--- Material shown Enclosed Below ---

Lemma lookup_detach_ne (ids : list string) (d : dom) (k : string) :
  ~ In k ids -> detach ids d !! k = d !! k.
Proof.
  induction ids as [|i ids IH]; simpl; [reflexivity|].
  intros H. rewrite lookup_delete_ne by tauto. apply IH. tauto.
Qed.

Lemma lookup_attach_ne (els : list (string * element)) (d : dom) (k : string) :
  ~ In k (map fst els) -> attach els d !! k = d !! k.
Proof.
  induction els as [|[i e] els IH]; simpl; [reflexivity|].
  intros H. rewrite lookup_insert_ne by tauto. apply IH. tauto.
Qed.

Lemma lookup_set_innerHTML_ne (id : string) (m : markup) (d : dom) (k : string) :
  k <> id -> is_panel_key k = false -> set_innerHTML id m d !! k = d !! k.
Proof.
  intros Hne Hk. unfold set_innerHTML.
  destruct (d !! id) as [e|]; [|reflexivity].
  rewrite lookup_insert_ne by congruence.
  rewrite lookup_attach_ne, lookup_detach_ne; [reflexivity| |];
    intros Hin; apply identified_elements_keys in Hin; congruence.
Qed.

Lemma lookup_set_innerHTML_eq (id : string) (m : markup) (d : dom) (e : element) :
  d !! id = Some e -> set_innerHTML id m d !! id = Some (set_content m e).
Proof.
  intros H. unfold set_innerHTML. rewrite H. apply lookup_insert_eq.
Qed.

(** ** The publisher *)

Lemma publish_if_idem {A : Type} (l : list A) (j : json) (id : string) (d : dom) :
  publish_if l j id (publish_if l j id d) = publish_if l j id d.
Proof.
  unfold publish_if. destruct (0 <? length l)%nat; [apply publish_publish | reflexivity].
Qed.

Lemma publish_if_commute {A B : Type} (l1 : list A) (l2 : list B) (j1 j2 : json)
    (id1 id2 : string) (d : dom) :
  id1 <> id2 ->
  publish_if l1 j1 id1 (publish_if l2 j2 id2 d)
  = publish_if l2 j2 id2 (publish_if l1 j1 id1 d).
Proof.
  intros Hne. unfold publish_if.
  destruct (0 <? length l1)%nat, (0 <? length l2)%nat; try reflexivity.
  apply publish_commute, Hne.
Qed.

Lemma publish_absorb {A : Type} (l : list A) (j j' : json) (id : string) (d : dom) :
  publish j id (publish_if l j' id d) = publish j id d.
Proof.
  unfold publish_if. destruct (0 <? length l)%nat; [apply publish_publish | reflexivity].
Qed.

Lemma publish_if_nonempty {A : Type} (l : list A) (j : json) (id : string) (d : dom) :
  l <> [] -> publish_if l j id d = publish j id d.
Proof. intros H. unfold publish_if. destruct l; [congruence | reflexivity]. Qed.

Lemma publish_if_empty {A : Type} (j : json) (id : string) (d : dom) :
  publish_if (@nil A) j id d = d.
Proof. reflexivity. Qed.

Lemma lookup_publish_if_ne {A : Type} (l : list A) (j : json) (id k : string) (d : dom) :
  id <> k -> publish_if l j id d !! k = d !! k.
Proof.
  intros H. unfold publish_if. destruct (0 <? length l)%nat; [|reflexivity].
  apply lookup_publish_ne, H.
Qed.

Lemma publish_if_synced {A : Type} (l : list A) (j : json) (id : string) (d : dom) :
  (l <> [] -> content <$> (d !! id) = Some (Text j)) -> publish_if l j id d = d.
Proof.
  intros H. destruct l as [|x l]; [reflexivity|].
  rewrite publish_if_nonempty by discriminate.
  apply publish_same, H. discriminate.
Qed.

Lemma offer_faq_ids : offer_id <> faq_id.
Proof. discriminate. Qed.

Lemma updateSchema_synced (a : option (list pricing_item)) (b : option (list faq_item))
    (s : page) :
  synced (updateSchema a b s).
Proof.
  rewrite updateSchema_eq. unfold synced, published.
  cbn [document globalPricingData globalFaqData].
  split; intros H.
  - rewrite lookup_publish_if_ne by (symmetry; apply offer_faq_ids).
    rewrite publish_if_nonempty by exact H. apply lookup_publish_eq.
  - rewrite publish_if_nonempty by exact H. apply lookup_publish_eq.
Qed.

Lemma no_NaN_among_finite (qs : list Q) :
  existsb number_isNaN (map ToNumber (map price (map priced_at qs))) = false.
Proof. induction qs as [|q qs IH]; simpl; [reflexivity | exact IH]. Qed.

Lemma coerced_finite (qs : list Q) :
  map ToNumber (map price (map priced_at qs)) = map Finite qs.
Proof. induction qs as [|q qs IH]; simpl; [reflexivity | f_equal; exact IH]. Qed.

Lemma lowest_from (qs : list Q) (a : Q) :
  exists lo,
    fold_left (fun lowest x => if number_ltb x lowest then x else lowest)
              (map Finite qs) (Finite a) = Finite lo
    /\ (lo = a \/ In lo qs)
    /\ (lo <= a)%Q
    /\ (forall q, In q qs -> (lo <= q)%Q).
Proof.
  revert a. induction qs as [|x qs IH]; intros a; simpl.
  - exists a. repeat split; [left; reflexivity | apply Qle_refl | intros q []].
  - destruct (Qle_bool a x) eqn:E; simpl.
    + apply Qle_bool_iff in E.
      destruct (IH a) as (lo & Hf & Hin & Hle & Hall).
      exists lo. repeat split; [exact Hf | simpl; intuition congruence | exact Hle |].
      intros q [<-|Hq]; [eapply Qle_trans; eassumption | auto].
    + assert (Hlt : (x < a)%Q).
      { apply Qnot_le_lt. intros Hle. apply Qle_bool_iff in Hle. congruence. }
      destruct (IH x) as (lo & Hf & Hin & Hle & Hall).
      exists lo. repeat split; [exact Hf | simpl; intuition congruence | |].
      * eapply Qle_trans; [exact Hle | apply Qlt_le_weak, Hlt].
      * intros q [<-|Hq]; [exact Hle | auto].
Qed.

Lemma highest_from (qs : list Q) (a : Q) :
  exists hi,
    fold_left (fun highest x => if number_ltb highest x then x else highest)
              (map Finite qs) (Finite a) = Finite hi
    /\ (hi = a \/ In hi qs)
    /\ (a <= hi)%Q
    /\ (forall q, In q qs -> (q <= hi)%Q).
Proof.
  revert a. induction qs as [|x qs IH]; intros a; simpl.
  - exists a. repeat split; [left; reflexivity | apply Qle_refl | intros q []].
  - destruct (Qle_bool x a) eqn:E; simpl.
    + apply Qle_bool_iff in E.
      destruct (IH a) as (hi & Hf & Hin & Hle & Hall).
      exists hi. repeat split; [exact Hf | simpl; intuition congruence | exact Hle |].
      intros q [<-|Hq]; [eapply Qle_trans; eassumption | auto].
    + assert (Hlt : (a < x)%Q).
      { apply Qnot_le_lt. intros Hle. apply Qle_bool_iff in Hle. congruence. }
      destruct (IH x) as (hi & Hf & Hin & Hle & Hall).
      exists hi. repeat split; [exact Hf | simpl; intuition congruence | |].
      * eapply Qle_trans; [apply Qlt_le_weak, Hlt | exact Hle].
      * intros q [<-|Hq]; [exact Hle | auto].
Qed.

Lemma Math_min_finite (qs : list Q) :
  qs <> [] ->
  exists lo, Math_min (map price (map priced_at qs)) = Finite lo
             /\ In lo qs /\ forall q, In q qs -> (lo <= q)%Q.
Proof.
  intros Hne. unfold Math_min. rewrite no_NaN_among_finite, coerced_finite.
  destruct qs as [|x qs]; [congruence|]. simpl.
  destruct (lowest_from qs x) as (lo & Hf & Hin & Hle & Hall).
  exists lo. split; [exact Hf|]. split; [simpl; intuition congruence|].
  intros q [<-|Hq]; [exact Hle | auto].
Qed.

Lemma Math_max_finite (qs : list Q) :
  qs <> [] ->
  exists hi, Math_max (map price (map priced_at qs)) = Finite hi
             /\ In hi qs /\ forall q, In q qs -> (q <= hi)%Q.
Proof.
  intros Hne. unfold Math_max. rewrite no_NaN_among_finite, coerced_finite.
  destruct qs as [|x qs]; [congruence|]. simpl.
  destruct (highest_from qs x) as (hi & Hf & Hin & Hle & Hall).
  exists hi. split; [exact Hf|]. split; [simpl; intuition congruence|].
  intros q [<-|Hq]; [exact Hle | auto].
Qed.

Lemma published_offer_after_update (a : option (list pricing_item))
    (b : option (list faq_item)) (s : page) :
  globalPricingData (updateSchema a b s) <> [] ->
  published offer_id (updateSchema a b s)
  = Some (Text (offerSchema (globalPricingData (updateSchema a b s)))).
Proof. intros H. apply (updateSchema_synced a b s), H. Qed.

(** ** Rendering *)

Lemma lookup_updateSchema_ne (a : option (list pricing_item)) (b : option (list faq_item))
    (s : page) (k : string) :
  k <> offer_id -> k <> faq_id ->
  document (updateSchema a b s) !! k = document s !! k.
Proof.
  intros Ho Hf. rewrite updateSchema_eq. cbn [document].
  rewrite !lookup_publish_if_ne by congruence. reflexivity.
Qed.

Lemma lookup_classList_update_ne (f : list string -> list string) (id k : string) (s : page) :
  k <> id -> document (classList_update f id s) !! k = document s !! k.
Proof.
  intros H. unfold classList_update, set_document. cbn [document].
  apply lookup_alter_ne. congruence.
Qed.

Lemma published_classList_update (f : list string -> list string) (id k : string) (s : page) :
  published k (classList_update f id s) = published k s.
Proof.
  unfold published, classList_update, set_document. cbn [document].
  rewrite lookup_alter. case_decide; [subst|reflexivity].
  destruct (document s !! k); reflexivity.
Qed.

Lemma notice_shown (container : string) (m : markup) (s : page) :
  is_Some (document s !! container) ->
  container <> offer_id -> container <> faq_id ->
  notice_only container m s (set_document (set_innerHTML container m (document s)) s).
Proof.
  intros [e He] Ho Hf. unfold notice_only, published, set_document.
  cbn [document globalPricingData globalFaqData].
  repeat split.
  - rewrite (lookup_set_innerHTML_eq _ _ _ e He). reflexivity.
  - apply lookup_set_innerHTML_ne; [congruence | reflexivity].
  - apply lookup_set_innerHTML_ne; [congruence | reflexivity].
Qed.

Lemma digit_is_plain (c : ascii) :
  is_digit c = true ->
  (Ascii.eqb c "$" || Ascii.eqb c ",")%bool = false
  /\ is_white_space c = false
  /\ (forall r, str_decimal_literal (String c r) = str_unsigned_decimal_literal (String c r))
  /\ (forall r, strip_prefix "Infinity" (String c r) = None).
Proof.
  intros H.
  destruct c as [[] [] [] [] [] [] [] []]; try (cbv in H; discriminate H);
    repeat split; reflexivity.
Qed.

Lemma trim_start_digit (c : ascii) (r : string) :
  is_digit c = true -> trim_start (String c r) = String c r.
Proof.
  intros H.
  destruct c as [[] [] [] [] [] [] [] []]; try (cbv in H; discriminate H);
    destruct r as [|c1 [|c2 r2]]; reflexivity.
Qed.

Lemma strip_currency_digits (s : string) (ds : list Z) :
  currency_digits s = Some ds -> span_digits (strip_currency s) = (ds, "").
Proof.
  revert ds. induction s as [|c r IH]; intros ds; simpl.
  - intros [= <-]. reflexivity.
  - destruct (is_digit c) eqn:Hd.
    + destruct (digit_is_plain c Hd) as (-> & _).
      destruct (currency_digits r) as [ds'|]; [|discriminate].
      intros [= <-]. simpl. rewrite Hd, (IH ds' eq_refl). reflexivity.
    + destruct (Ascii.eqb c "$" || Ascii.eqb c ",")%bool; [apply IH | discriminate].
Qed.

Lemma parseFloat_digits (t : string) (ds : list Z) :
  span_digits t = (ds, "") -> ds <> [] ->
  parseFloat t = Finite (inject_Z (digits_value ds)).
Proof.
  intros Hspan Hne. destruct t as [|c r].
  - simpl in Hspan. congruence.
  - assert (Hd : is_digit c = true).
    { simpl in Hspan. destruct (is_digit c); [reflexivity|]. congruence. }
    destruct (digit_is_plain c Hd) as (_ & Hws & Hlit & Hinf).
    unfold parseFloat. rewrite (trim_start_digit c r Hd), Hlit.
    unfold str_unsigned_decimal_literal. rewrite Hinf, Hspan.
    destruct ds as [|d ds]; [congruence|].
    cbn [exponent_part length]. rewrite app_nil_r.
    unfold scale10. cbn [Z.of_nat Z.sub Z.opp Z.add Z.leb Z.compare Z.pow Z.pow_pos].
    simpl (0 <=? 0 - 0). cbv iota.
    unfold inject_Z. do 2 f_equal. simpl (10 ^ (0 - 0)). apply Z.mul_1_r.
Qed.

Lemma kept_pricing_item_of (r : record) :
  kept (pricing_item_of r) = negb (unusable_price (field r "Current Price")).
Proof.
  unfold kept, pricing_item_of, unusable_price, isNaN.
  destruct (field r "Current Price") as [| |x|s]; simpl; try reflexivity.
  - destruct x; reflexivity.
  - apply andb_true_r.
Qed.

Lemma pricingData_of_cons (r : record) (rs : list record) :
  pricingData_of (r :: rs)
  = if unusable_price (field r "Current Price") then pricingData_of rs
    else pricing_item_of r :: pricingData_of rs.
Proof.
  unfold pricingData_of. simpl. rewrite kept_pricing_item_of.
  destruct (unusable_price (field r "Current Price")); reflexivity.
Qed.

Lemma pricingData_of_app (rs1 rs2 : list record) :
  pricingData_of (rs1 ++ rs2) = pricingData_of rs1 ++ pricingData_of rs2.
Proof.
  unfold pricingData_of. rewrite map_app. apply List.filter_app.
Qed.

Lemma pricingData_of_unusable (records : list record) :
  Forall (fun r => unusable_price (field r "Current Price") = true) records ->
  pricingData_of records = [].
Proof.
  induction 1 as [|r rs Hr _ IH]; [reflexivity|].
  rewrite pricingData_of_cons, Hr. exact IH.
Qed.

--- End of Enclosed Material shown ---

• **Work to complete**: Search the entries for "eapply" and copy out each line that has it.

• **Solution to this task**:
      intros q [<-|Hq]; [eapply Qle_trans; eassumption | auto].
      * eapply Qle_trans; [exact Hle | apply Qlt_le_weak, Hlt].
      intros q [<-|Hq]; [eapply Qle_trans; eassumption | auto].
      * eapply Qle_trans; [apply Qlt_le_weak, Hlt | exact Hle].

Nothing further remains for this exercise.